Reacting to the South African Constitutional Court’s ruling in which it found in favour of workers who were dismissed by a company called Duncanmec for singing a struggle song during a strike in April 2013, NUMSA general secretary Irvin Jim, stated in a press release that had the court found in favour of Duncanmec it would be like slave masters determining how the slaves should protest.
“This victory belongs to all workers. It would have been bad if the Constitutional Court had found in favour of Duncanmec. It would be like the slave masters determining how the slaves should protest. When workers demonstrate, they should be allowed to sing revolutionary songs which they identify with, because racism has not yet been defeated in the workplace,” Jim stated. “The National Union of Metalworkers of South Africa (NUMSA) welcomes the victory at the Constitutional court today. The court found against an abusive company called Duncanmec which unfairly dismissed nine of our members for singing a struggle song during a strike in April 2013. The song was “uMama uyajabula mangishaya ibhunu.” Which means my mother rejoices when I beat the Boer. Duncanmec gave the nine workers a final written warning for embarking on an illegal strike, and, dismissed them for misconduct for singing a ‘racist’ song.”
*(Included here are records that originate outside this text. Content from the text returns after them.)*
(** C10, as the code has it.  When the name that is split (the last path
    component, its leading underscores stripped) contains the marker at two
    places that do not overlap, the split yields more than two pieces and
    [parseFilename] fails with [ParseFilenameFailure] wrapping the
    [ValueError], for every registered dataset type. *)
Theorem repeated_marker_fails self arg full dt rd kw :
  In dt Registered -> path_of arg = Some full ->
  occurs_twice_apart MMParser.marker (Py.lstrip (lit "_") (Py.path_name full)) ->
  MMParser.returned (run self arg dt rd kw)
  = Err (ParseFilenameFailure ValueError) /\
  MMParser.initialized (MMParser.after (run self arg dt rd kw)) = false /\
  MMParser._dataset (MMParser.after (run self arg dt rd kw)) = None.
Proof.
  intros Hreg Harg Htw.
  pose proof (splitName_twice _ Htw) as Hs.
  assert (Hd : decomposition dt (Py.path_name full) = ([], Err ValueError)).
  { unfold decomposition, MMParser._parseWidefieldImage.
    destruct (Py.str_eqb dt (lit "WidefieldImage"));
      now rewrite (@parse_splitName_err _ _ _ Hs). }
  rewrite (@parseFilename_failure self arg full dt rd kw _ _ Hreg Harg Hd).
  repeat split.
Qed.

End ParserFacts.

(** ** The decompositions on the names of the test suite *)

(** C1.  The generic decomposition of
    [Cos7_Microtubules_A647_3_MMStack_Pos0_locResults.dat] returns prefix
    [Cos7_Microtubules], acqID 3, channelID [A647], posID (0,), dateID and
    sliceID [None]; parsed with the registered type [TestType], these are
    the identifiers the dataset is built from. *)
Theorem generic_example :
  MMParser._parse (lit "Cos7_Microtubules_A647_3_MMStack_Pos0_locResults.dat") true
  = Ok (MMParser.mkIDs (lit "Cos7_Microtubules") (Some 3%Z) (Some (lit "A647"))
                       None (Some [0%Z]) None) /\
  MMParser.dataset
    (MMParser.after
       (test_parseFilename (MMParser.init plain_dataset)
          (MMParser.StrArg (lit "Cos7_Microtubules_A647_3_MMStack_Pos0_locResults.dat"))
          (lit "TestType")))
  = Ok (Some (mkPlain (lit "TestType")
                (MMParser.mkIDs (lit "Cos7_Microtubules") (Some 3%Z)
                                (Some (lit "A647")) None (Some [0%Z]) None)
                None)).
Proof. split; vm_compute; reflexivity. Qed.

(** C2.  The widefield decomposition of
    [HeLa_Control_A647_WF13_MMStack_Pos0.ome.tif] returns prefix
    [HeLa_Control], acqID 13 (the digits next to the tag [WF]), channelID
    [A647], posID (0,), dateID and sliceID [None], without a warning; parsed
    with the type [WidefieldImage], these are the identifiers the dataset is
    built from. *)
Theorem widefield_example :
  MMParser._parseWidefieldImage (lit "HeLa_Control_A647_WF13_MMStack_Pos0.ome.tif")
  = ([], Ok (MMParser.mkIDs (lit "HeLa_Control") (Some 13%Z) (Some (lit "A647"))
                            None (Some [0%Z]) None)) /\
  MMParser.dataset
    (MMParser.after
       (test_parseFilename (MMParser.init plain_dataset)
          (MMParser.StrArg (lit "HeLa_Control_A647_WF13_MMStack_Pos0.ome.tif"))
          (lit "WidefieldImage")))
  = Ok (Some (mkPlain (lit "WidefieldImage")
                (MMParser.mkIDs (lit "HeLa_Control") (Some 13%Z)
                                (Some (lit "A647")) None (Some [0%Z]) None)
                None)).
Proof. split; vm_compute; reflexivity. Qed.

(** ** Separators and spaces in the prefix *)

(** C3.  The prefix returned holds two separators in a row on these names,
    although [_parse] removes the repeats of the separator: it removes them
    before the spaces are replaced by separators and before the tags are
    cut out.  A space next to a separator becomes a second separator; a
    channel tag or a widefield tag that is cut out where it occurs twice
    leaves the separators around it side by side. *)
Theorem prefix_repeats_survive :
  (MMParser._parse (lit "a _b_1_MMStack_Pos0") true
   = Ok (MMParser.mkIDs (lit "a__b") (Some 1%Z) None None (Some [0%Z]) None) /\
   MMParser._parse (lit "a_Cy5Cy5_b_1_MMStack_Pos0") true
   = Ok (MMParser.mkIDs (lit "a__b") (Some 1%Z) (Some (lit "Cy5")) None
                        (Some [0%Z]) None) /\
   MMParser._parseWidefieldImage (lit "a_WF1WF1_b_MMStack_Pos0")
   = ([], Ok (MMParser.mkIDs (lit "a__b") (Some 1%Z) None None
                             (Some [0%Z]) None))) /\
  ~ no_repeats (lit "a__b").
Proof.
  split; [repeat split; vm_compute; reflexivity | vm_compute; discriminate].
Qed.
This matter, according to NUMSA, was heard by an arbitrator of the Metals and Engineering Industries Bargaining Council (MEIBC) and “he found in favour of our members and ordered their immediate reinstatement. However, Duncanmec was not satisfied. They appealed and lost at the Labour court, and their attempt to appeal at the Labour Appeals Court was denied because there was no prospect for success. They then took this case to the Constitutional court where they were again defeated.”
Jim noted that the decision of the Constitutional Court was a confirmation that the struggle song was not racist and that it was not hate speech.
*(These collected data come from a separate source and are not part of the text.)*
(** ** Further properties: the board graph *)

Lemma elem_of_node_list (rows cols : Z) (pos : Pos) :
  pos ∈ node_list rows cols
  ↔ ∃ r c, 0 ≤ r < rows ∧ 0 ≤ c < cols
           ∧ (pos = (2 * r, 2 * c)
              ∨ (r < rows - 1 ∧ c < cols - 1 ∧ pos = (2 * r + 1, 2 * c + 1))).
Proof.
  unfold node_list, range. rewrite list_elem_of_bind. split.
  - intros (r & Hin & Hr). apply list_elem_of_bind in Hin as (c & Hin & Hc).
    apply elem_of_seqZ in Hr, Hc. exists r, c.
    split; [lia |]. split; [lia |].
    apply elem_of_cons in Hin as [-> | Hin]; [by left |].
    case_bool_decide as Hb; [| by apply elem_of_nil in Hin].
    apply list_elem_of_singleton in Hin as ->. right. tauto.
  - intros (r & c & Hr & Hc & Hpos). exists r.
    split; [| apply elem_of_seqZ; lia].
    apply list_elem_of_bind. exists c. split; [| apply elem_of_seqZ; lia].
    destruct Hpos as [-> | (Hr' & Hc' & ->)]; [by left |].
    right. rewrite bool_decide_eq_true_2 by done. by left.
Qed.

Lemma even_halves (x : Z) : Z.even x = true → x = 2 * (x / 2).
Proof.
  intros H. apply Z.even_spec in H as [k Hk]. subst x.
  rewrite (Z.mul_comm 2 k), Z.div_mul by lia. lia.
Qed.

Lemma odd_halves (x : Z) : Z.odd x = true → x = 2 * (x / 2) + 1.
Proof.
  intros H. apply Z.odd_spec in H as [k Hk]. subst x.
  rewrite (Z.mul_comm 2 k), Z.div_add_l by lia.
  change (1 / 2) with 0. lia.
Qed.

Lemma elem_of_all_nodes (rows cols : Z) (pos : Pos) :
  pos ∈ all_nodes rows cols
  ↔ primary_node rows cols pos ∨ secondary_node rows cols pos.
Proof.
  unfold all_nodes. rewrite elem_of_list_to_set, elem_of_node_list.
  unfold primary_node, secondary_node. destruct pos as [x y]; simpl. split.
  - intros (r & c & Hr & Hc & [Hpos | (Hr' & Hc' & Hpos)]); simplify_eq.
    + left. rewrite !Z.even_mul. simpl. lia.
    + right. rewrite !Z.odd_add, !Z.odd_mul. simpl. lia.
  - intros [(Hx & Hy & Hbx & Hby) | (Hx & Hy & Hbx & Hby)].
    + exists (x / 2), (y / 2).
      apply even_halves in Hx, Hy. split; [lia |]. split; [lia |].
      left. congruence.
    + exists (x / 2), (y / 2).
      apply odd_halves in Hx, Hy. split; [lia |]. split; [lia |].
      right. split; [lia |]. split; [lia |]. congruence.
Qed.

Lemma board_graph_nodes_aux (cfg : DabloConfig) (pos : Pos) :
  is_Some (_create_board_graph cfg !! pos)
  ↔ primary_node (board_rows cfg) (board_cols cfg) pos
    ∨ secondary_node (board_rows cfg) (board_cols cfg) pos.
Proof.
  rewrite board_graph_lookup, <- elem_of_all_nodes.
  destruct (decide (pos ∈ all_nodes (board_rows cfg) (board_cols cfg)))
    as [Hin | Hout].
  - split; [done | intros _; by eexists].
  - split; [intros [l Hl]; done | done].
Qed.

(** X1.  The keys of the graph are exactly the primary positions within the
    bounds and the centres of the unit cells. *)
Theorem board_graph_nodes (cfg : DabloConfig) (pos : Pos) :
  is_Some (_create_board_graph cfg !! pos)
  ↔ primary_node (board_rows cfg) (board_cols cfg) pos
    ∨ secondary_node (board_rows cfg) (board_cols cfg) pos.
Proof. exact (board_graph_nodes_aux cfg pos). Qed.

(** X2.  Every listed neighbour is itself a key of the graph, differs from
    the position, and lies one primary step or one diagonal half step
    away.  No position has more than eight neighbours. *)
Theorem board_graph_neighbours_on_board (cfg : DabloConfig) (a b : Pos) :
  b ∈ MovementValidator.neighbours (_create_board_graph cfg) a →
  is_Some (_create_board_graph cfg !! a)
  ∧ is_Some (_create_board_graph cfg !! b)
  ∧ a ≠ b
  ∧ sq_dist a b ≤ 4
  ∧ (length (MovementValidator.neighbours (_create_board_graph cfg) a) ≤ 8)%nat.
Proof.
  intros Hadj. pose proof Hadj as Hn.
  apply elem_of_neighbours in Hn as (Ha & Hb & Hp).
  rewrite !board_graph_lookup.
  rewrite !decide_True by done.
  split; [by eexists |]. split; [by eexists |].
  pose proof (potential_neighbors_offset a b Hp) as Hoff.
  rewrite !elem_of_cons, elem_of_nil in Hoff.
  destruct a as [r c], b as [r' c']; unfold sq_dist; simpl in *.
  split; [intros ?; simplify_eq; destruct Hoff as [H | [H | [H | []]]];
          injection H; lia |].
  split; [destruct Hoff as [H | [H | [H | []]]]; injection H; nia |].
  unfold MovementValidator.neighbours. rewrite board_graph_lookup.
  rewrite decide_True by done. simpl.
  etrans; [apply length_filter |].
  unfold potential_neighbors. destruct (Z.even r && Z.even c); simpl; lia.
Qed.

Lemma board_graph_neighbours_on_board_witness :
  (6, 4) ∈ MovementValidator.neighbours (_create_board_graph create_default) (5, 3)
  ∧ is_Some (_create_board_graph create_default !! (6, 4)).
Proof.
  assert (H : (6, 4) ∈ MovementValidator.neighbours
                (_create_board_graph create_default) (5, 3))
    by (vm_compute; pick_member).
  split; [exact H |].
  exact (proj1 (proj2 (board_graph_neighbours_on_board create_default
                         (5, 3) (6, 4) H))).
Defined.

Lemma filter_all {A : Type} (P : A → Prop) `{∀ x, Decision (P x)} (l : list A) :
  (∀ x, x ∈ l → P x) → filter P l = l.
Proof.
  induction l as [| x l IH]; intros Hall; [done |].
  rewrite filter_cons_True by (apply Hall; by left).
  f_equal. apply IH. intros y Hy. apply Hall. by right.
Qed.

(** X3.  The centre of a unit cell is joined to the four corners of the cell
    and to nothing else; a primary position that is not on the rim of the
    board has all eight neighbours. *)
Theorem board_graph_full_degree (cfg : DabloConfig) (pos : Pos) :
  (secondary_node (board_rows cfg) (board_cols cfg) pos →
   MovementValidator.neighbours (_create_board_graph cfg) pos
   = [ (pos.1 - 1, pos.2 - 1); (pos.1 - 1, pos.2 + 1);
       (pos.1 + 1, pos.2 - 1); (pos.1 + 1, pos.2 + 1) ])
  ∧ (primary_node (board_rows cfg) (board_cols cfg) pos →
     0 < pos.1 < 2 * (board_rows cfg - 1) →
     0 < pos.2 < 2 * (board_cols cfg - 1) →
     length (MovementValidator.neighbours (_create_board_graph cfg) pos) = 8%nat).
Proof.
  unfold MovementValidator.neighbours. rewrite board_graph_lookup.
  destruct pos as [x y]; simpl. split.
  - intros Hsec.
    rewrite decide_True by (apply elem_of_all_nodes; by right). simpl.
    destruct Hsec as (Hx & Hy & Hbx & Hby); simpl in *.
    assert (Z.even x = false) as Hex by (by rewrite <- Z.negb_odd, Hx).
    unfold potential_neighbors. rewrite Hex. simpl.
    apply filter_all. intros p Hp. apply elem_of_all_nodes. left.
    rewrite !elem_of_cons, elem_of_nil in Hp.
    unfold primary_node.
    destruct Hp as [-> | [-> | [-> | [-> | []]]]]; simpl;
      rewrite ?Z.even_sub, ?Z.even_add, <- !Z.negb_odd, Hx, Hy; simpl; lia.
  - intros Hprim Hix Hiy.
    rewrite decide_True by (apply elem_of_all_nodes; by left). simpl.
    destruct Hprim as (Hx & Hy & Hbx & Hby); simpl in *.
    unfold potential_neighbors. rewrite Hx, Hy. simpl.
    rewrite filter_all; [done |].
    intros p Hp. apply elem_of_all_nodes.
    rewrite !elem_of_cons, elem_of_nil in Hp.
    unfold primary_node, secondary_node.
    apply even_halves in Hx as Hx2. apply even_halves in Hy as Hy2.
    destruct Hp as [-> | [-> | [-> | [-> | [-> | [-> | [-> | [-> | []]]]]]]]];
      simpl;
      rewrite ?Z.even_sub, ?Z.even_add, ?Z.odd_sub, ?Z.odd_add,
              <- ?Z.negb_even, ?Hx, ?Hy; simpl;
      first [ left; lia | right; lia ].
Qed.

Lemma board_graph_full_degree_witness :
  secondary_node (board_rows create_default) (board_cols create_default) (5, 3)
  ∧ MovementValidator.neighbours (_create_board_graph create_default) (5, 3)
    = [ (4, 2); (4, 4); (6, 2); (6, 4) ].
Proof.
  assert (H : secondary_node (board_rows create_default)
                (board_cols create_default) (5, 3))
    by (vm_compute; intuition discriminate).
  split; [exact H |].
  exact (proj1 (board_graph_full_degree create_default (5, 3)) H).
Defined.

(** ** Further properties: pieces, players and the win rules *)

(** X4.  The capture rule in terms of the integers behind the pieces: the two
    pieces have opposite signs and the target's rank does not exceed the
    attacker's.  Hence only the opposing king captures a king, and a
    warrior captures nothing but an opposing warrior. *)
Theorem capture_hierarchy (attacker target : PieceType) :
  (can_capture attacker target = true
   ↔ value attacker * value target < 0
     ∧ get_piece_rank target ≤ get_piece_rank attacker)
  ∧ (can_capture attacker P1_KING = true ↔ attacker = P2_KING)
  ∧ (can_capture attacker P2_KING = true ↔ attacker = P1_KING)
  ∧ (can_capture P1_WARRIOR target = true ↔ target = P2_WARRIOR)
  ∧ (can_capture P2_WARRIOR target = true ↔ target = P1_WARRIOR).
Proof.
  unfold get_piece_rank.
  destruct attacker, target; vm_compute; intuition (discriminate || lia).
Qed.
“It upheld the decision of the Arbitrator at the Bargaining Council for our members to be immediately re-instated, and for them to receive their back pay from when they were unfairly dismissed in April 2013,” observed Jim. “Furthermore, we reject the notion that struggle songs are racist. The workplace in South Africa is extremely racist and untransformed. The working class continues to sing these songs today because it is not free and they are still fighting for justice and equality in the workplace which was promised to them, during the battle against the racist Apartheid system.”